→ **Task instructions**
Reprint every line of the data, keeping each character intact.

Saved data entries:

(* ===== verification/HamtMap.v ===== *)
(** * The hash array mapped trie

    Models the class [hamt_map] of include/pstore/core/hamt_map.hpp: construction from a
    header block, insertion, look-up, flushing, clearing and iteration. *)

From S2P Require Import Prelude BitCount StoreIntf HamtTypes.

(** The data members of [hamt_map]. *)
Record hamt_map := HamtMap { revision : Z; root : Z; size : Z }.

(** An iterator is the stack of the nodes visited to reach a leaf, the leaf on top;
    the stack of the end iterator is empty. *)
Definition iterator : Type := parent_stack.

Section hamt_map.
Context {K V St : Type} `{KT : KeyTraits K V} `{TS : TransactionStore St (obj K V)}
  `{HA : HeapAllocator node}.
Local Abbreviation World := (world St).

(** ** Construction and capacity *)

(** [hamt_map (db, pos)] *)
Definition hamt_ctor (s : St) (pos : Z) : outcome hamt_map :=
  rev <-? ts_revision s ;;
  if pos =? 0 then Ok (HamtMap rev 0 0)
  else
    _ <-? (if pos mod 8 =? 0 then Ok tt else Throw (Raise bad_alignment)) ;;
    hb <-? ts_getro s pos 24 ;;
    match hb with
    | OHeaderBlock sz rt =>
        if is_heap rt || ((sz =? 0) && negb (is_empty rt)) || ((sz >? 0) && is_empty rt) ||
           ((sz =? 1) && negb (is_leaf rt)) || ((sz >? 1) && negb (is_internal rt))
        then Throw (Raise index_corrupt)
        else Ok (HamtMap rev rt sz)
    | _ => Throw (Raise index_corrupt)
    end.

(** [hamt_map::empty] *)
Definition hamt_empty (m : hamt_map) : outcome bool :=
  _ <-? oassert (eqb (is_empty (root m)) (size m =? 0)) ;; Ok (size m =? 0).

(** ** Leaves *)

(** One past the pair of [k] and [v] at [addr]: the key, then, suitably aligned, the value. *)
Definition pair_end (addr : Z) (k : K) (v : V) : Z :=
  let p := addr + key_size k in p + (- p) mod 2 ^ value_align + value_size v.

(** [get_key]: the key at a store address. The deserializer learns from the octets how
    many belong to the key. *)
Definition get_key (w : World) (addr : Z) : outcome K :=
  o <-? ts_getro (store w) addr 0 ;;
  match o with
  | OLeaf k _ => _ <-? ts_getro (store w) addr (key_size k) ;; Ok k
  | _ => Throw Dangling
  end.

→ **Completed task**
(* ===== verification/HamtMap.v ===== *)
(** * The hash array mapped trie

    Models the class [hamt_map] of include/pstore/core/hamt_map.hpp: construction from a
    header block, insertion, look-up, flushing, clearing and iteration. *)

From S2P Require Import Prelude BitCount StoreIntf HamtTypes.

(** The data members of [hamt_map]. *)
Record hamt_map := HamtMap { revision : Z; root : Z; size : Z }.

(** An iterator is the stack of the nodes visited to reach a leaf, the leaf on top;
    the stack of the end iterator is empty. *)
Definition iterator : Type := parent_stack.

Section hamt_map.
Context {K V St : Type} `{KT : KeyTraits K V} `{TS : TransactionStore St (obj K V)}
  `{HA : HeapAllocator node}.
Local Abbreviation World := (world St).

(** ** Construction and capacity *)

(** [hamt_map (db, pos)] *)
Definition hamt_ctor (s : St) (pos : Z) : outcome hamt_map :=
  rev <-? ts_revision s ;;
  if pos =? 0 then Ok (HamtMap rev 0 0)
  else
    _ <-? (if pos mod 8 =? 0 then Ok tt else Throw (Raise bad_alignment)) ;;
    hb <-? ts_getro s pos 24 ;;
    match hb with
    | OHeaderBlock sz rt =>
        if is_heap rt || ((sz =? 0) && negb (is_empty rt)) || ((sz >? 0) && is_empty rt) ||
           ((sz =? 1) && negb (is_leaf rt)) || ((sz >? 1) && negb (is_internal rt))
        then Throw (Raise index_corrupt)
        else Ok (HamtMap rev rt sz)
    | _ => Throw (Raise index_corrupt)
    end.

(** [hamt_map::empty] *)
Definition hamt_empty (m : hamt_map) : outcome bool :=
  _ <-? oassert (eqb (is_empty (root m)) (size m =? 0)) ;; Ok (size m =? 0).

(** ** Leaves *)

(** One past the pair of [k] and [v] at [addr]: the key, then, suitably aligned, the value. *)
Definition pair_end (addr : Z) (k : K) (v : V) : Z :=
  let p := addr + key_size k in p + (- p) mod 2 ^ value_align + value_size v.

(** [get_key]: the key at a store address. The deserializer learns from the octets how
    many belong to the key. *)
Definition get_key (w : World) (addr : Z) : outcome K :=
  o <-? ts_getro (store w) addr 0 ;;
  match o with
  | OLeaf k _ => _ <-? ts_getro (store w) addr (key_size k) ;; Ok k
  | _ => Throw Dangling
  end.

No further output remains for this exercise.